----- DATA TO EXAMINE -----

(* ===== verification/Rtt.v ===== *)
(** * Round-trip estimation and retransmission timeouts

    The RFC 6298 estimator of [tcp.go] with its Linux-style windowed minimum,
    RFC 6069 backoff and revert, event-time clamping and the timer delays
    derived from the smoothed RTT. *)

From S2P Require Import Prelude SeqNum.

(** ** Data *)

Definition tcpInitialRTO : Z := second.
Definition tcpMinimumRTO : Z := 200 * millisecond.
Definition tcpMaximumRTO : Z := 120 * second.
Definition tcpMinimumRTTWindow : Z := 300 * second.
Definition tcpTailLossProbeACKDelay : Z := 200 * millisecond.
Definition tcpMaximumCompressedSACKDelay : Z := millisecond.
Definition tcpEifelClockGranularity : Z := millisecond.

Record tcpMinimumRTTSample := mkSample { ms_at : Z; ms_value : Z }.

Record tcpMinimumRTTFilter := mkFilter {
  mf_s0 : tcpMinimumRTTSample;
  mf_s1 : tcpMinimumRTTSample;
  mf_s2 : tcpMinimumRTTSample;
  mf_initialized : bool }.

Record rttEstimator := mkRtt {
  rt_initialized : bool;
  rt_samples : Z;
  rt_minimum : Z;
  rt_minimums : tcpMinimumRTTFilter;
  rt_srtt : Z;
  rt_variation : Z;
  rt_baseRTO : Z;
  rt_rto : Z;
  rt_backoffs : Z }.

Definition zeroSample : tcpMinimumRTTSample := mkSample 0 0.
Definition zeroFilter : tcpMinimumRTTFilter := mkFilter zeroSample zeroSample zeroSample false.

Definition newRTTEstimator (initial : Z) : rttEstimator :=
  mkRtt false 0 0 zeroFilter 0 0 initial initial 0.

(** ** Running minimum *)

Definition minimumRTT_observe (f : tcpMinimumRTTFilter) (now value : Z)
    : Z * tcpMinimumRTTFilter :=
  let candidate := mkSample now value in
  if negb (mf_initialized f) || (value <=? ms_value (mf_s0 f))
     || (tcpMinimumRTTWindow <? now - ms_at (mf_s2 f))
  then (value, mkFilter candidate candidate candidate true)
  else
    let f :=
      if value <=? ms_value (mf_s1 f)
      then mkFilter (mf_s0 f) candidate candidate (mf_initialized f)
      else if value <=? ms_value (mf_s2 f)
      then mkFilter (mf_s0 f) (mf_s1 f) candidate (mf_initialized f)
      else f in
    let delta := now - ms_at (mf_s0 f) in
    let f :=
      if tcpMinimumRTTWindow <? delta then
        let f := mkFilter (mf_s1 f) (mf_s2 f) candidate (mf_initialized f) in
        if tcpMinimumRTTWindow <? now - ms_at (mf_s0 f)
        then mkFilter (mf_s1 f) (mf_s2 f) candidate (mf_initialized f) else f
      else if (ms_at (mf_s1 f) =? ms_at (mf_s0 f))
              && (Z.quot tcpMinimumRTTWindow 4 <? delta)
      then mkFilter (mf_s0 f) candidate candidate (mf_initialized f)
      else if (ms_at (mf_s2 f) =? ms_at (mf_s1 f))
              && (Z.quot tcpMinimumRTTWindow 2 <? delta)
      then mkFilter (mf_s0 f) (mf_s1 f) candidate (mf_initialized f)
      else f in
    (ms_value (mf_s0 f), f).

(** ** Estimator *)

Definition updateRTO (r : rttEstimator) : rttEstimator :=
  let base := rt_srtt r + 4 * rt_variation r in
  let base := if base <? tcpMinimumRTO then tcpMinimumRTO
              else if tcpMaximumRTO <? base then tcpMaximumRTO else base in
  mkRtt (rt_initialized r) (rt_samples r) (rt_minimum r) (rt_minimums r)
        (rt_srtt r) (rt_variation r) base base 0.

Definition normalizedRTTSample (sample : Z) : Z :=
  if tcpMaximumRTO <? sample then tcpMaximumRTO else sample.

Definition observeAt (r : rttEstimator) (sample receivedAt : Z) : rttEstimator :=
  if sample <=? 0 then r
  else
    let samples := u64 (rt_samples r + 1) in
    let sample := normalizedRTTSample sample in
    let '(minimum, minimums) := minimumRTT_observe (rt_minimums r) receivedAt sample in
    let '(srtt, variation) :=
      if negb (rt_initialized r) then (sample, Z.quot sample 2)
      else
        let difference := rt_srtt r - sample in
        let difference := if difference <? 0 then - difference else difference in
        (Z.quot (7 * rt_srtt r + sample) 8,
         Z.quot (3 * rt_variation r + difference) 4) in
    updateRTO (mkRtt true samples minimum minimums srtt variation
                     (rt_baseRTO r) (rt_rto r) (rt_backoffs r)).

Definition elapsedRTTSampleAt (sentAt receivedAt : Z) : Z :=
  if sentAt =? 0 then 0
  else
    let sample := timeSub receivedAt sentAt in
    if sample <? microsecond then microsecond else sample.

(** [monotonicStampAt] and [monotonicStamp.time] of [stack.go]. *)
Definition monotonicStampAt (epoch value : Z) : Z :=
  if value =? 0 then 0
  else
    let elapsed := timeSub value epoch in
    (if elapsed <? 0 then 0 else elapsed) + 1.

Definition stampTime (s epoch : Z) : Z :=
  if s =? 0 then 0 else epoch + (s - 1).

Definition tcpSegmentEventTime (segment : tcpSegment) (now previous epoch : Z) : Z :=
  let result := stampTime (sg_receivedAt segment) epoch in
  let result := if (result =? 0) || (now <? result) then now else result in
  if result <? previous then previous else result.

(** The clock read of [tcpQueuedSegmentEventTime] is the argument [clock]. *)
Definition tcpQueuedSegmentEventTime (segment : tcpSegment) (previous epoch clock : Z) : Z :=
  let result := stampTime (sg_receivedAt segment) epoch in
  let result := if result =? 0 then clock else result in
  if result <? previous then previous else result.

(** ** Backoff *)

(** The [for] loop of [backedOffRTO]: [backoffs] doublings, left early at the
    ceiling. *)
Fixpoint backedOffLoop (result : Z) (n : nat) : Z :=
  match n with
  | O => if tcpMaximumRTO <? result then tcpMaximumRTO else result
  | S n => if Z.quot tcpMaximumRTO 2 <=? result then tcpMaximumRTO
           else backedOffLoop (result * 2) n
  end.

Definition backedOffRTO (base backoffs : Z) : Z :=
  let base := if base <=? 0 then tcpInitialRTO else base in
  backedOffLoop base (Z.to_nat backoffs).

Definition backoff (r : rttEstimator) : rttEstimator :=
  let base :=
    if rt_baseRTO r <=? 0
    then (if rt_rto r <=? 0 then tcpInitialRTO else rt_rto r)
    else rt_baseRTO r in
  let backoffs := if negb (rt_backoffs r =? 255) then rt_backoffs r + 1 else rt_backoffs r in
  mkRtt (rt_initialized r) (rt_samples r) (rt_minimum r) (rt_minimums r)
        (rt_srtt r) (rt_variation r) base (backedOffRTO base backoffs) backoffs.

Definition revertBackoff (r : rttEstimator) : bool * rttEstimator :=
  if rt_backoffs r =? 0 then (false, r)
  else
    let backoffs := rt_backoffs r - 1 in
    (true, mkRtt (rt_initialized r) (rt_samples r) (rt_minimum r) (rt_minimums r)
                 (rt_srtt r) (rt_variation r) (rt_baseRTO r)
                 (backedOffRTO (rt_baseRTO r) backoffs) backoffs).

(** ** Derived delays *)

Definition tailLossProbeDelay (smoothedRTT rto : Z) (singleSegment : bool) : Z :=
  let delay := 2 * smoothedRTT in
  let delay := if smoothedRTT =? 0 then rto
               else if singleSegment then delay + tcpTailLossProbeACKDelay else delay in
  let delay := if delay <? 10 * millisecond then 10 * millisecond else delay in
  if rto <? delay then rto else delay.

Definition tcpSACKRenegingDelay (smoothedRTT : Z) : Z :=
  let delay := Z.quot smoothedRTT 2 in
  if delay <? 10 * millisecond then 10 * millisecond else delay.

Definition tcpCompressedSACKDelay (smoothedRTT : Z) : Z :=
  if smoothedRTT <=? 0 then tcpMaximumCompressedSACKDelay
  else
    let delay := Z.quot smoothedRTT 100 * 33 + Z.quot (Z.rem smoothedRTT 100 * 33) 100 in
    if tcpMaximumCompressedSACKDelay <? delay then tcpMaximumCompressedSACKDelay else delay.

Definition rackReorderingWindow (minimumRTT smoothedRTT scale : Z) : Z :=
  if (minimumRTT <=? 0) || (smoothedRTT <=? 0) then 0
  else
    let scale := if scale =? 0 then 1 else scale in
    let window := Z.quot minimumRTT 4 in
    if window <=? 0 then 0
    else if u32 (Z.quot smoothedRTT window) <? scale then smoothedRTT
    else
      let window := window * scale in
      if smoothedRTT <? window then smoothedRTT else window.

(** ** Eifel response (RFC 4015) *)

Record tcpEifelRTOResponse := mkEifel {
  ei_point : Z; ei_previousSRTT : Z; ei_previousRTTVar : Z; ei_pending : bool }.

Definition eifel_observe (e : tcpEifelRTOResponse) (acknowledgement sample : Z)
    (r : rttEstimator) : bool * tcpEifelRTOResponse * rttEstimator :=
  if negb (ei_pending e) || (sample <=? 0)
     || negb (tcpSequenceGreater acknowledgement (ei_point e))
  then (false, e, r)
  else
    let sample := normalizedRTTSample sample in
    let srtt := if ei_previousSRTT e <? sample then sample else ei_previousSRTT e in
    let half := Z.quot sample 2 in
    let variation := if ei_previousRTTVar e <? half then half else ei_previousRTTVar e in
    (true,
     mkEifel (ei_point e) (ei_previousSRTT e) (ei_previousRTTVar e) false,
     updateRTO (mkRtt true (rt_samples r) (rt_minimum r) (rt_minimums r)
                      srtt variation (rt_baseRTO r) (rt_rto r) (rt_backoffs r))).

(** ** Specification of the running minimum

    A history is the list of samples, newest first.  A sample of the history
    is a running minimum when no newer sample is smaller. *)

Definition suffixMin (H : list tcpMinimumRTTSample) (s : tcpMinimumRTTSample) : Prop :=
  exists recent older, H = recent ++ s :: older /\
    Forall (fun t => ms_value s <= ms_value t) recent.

-----

DIRECTIONS: The lines above from the one with "Definition tcpQueuedSegmentEventTime (segment" through the one with "(** ** Backoff *)" are to be duplicated exactly, ends included, with nothing added.

ANSWER AREA:
Definition tcpQueuedSegmentEventTime (segment : tcpSegment) (previous epoch clock : Z) : Z :=
  let result := stampTime (sg_receivedAt segment) epoch in
  let result := if result =? 0 then clock else result in
  if result <? previous then previous else result.

(** ** Backoff *)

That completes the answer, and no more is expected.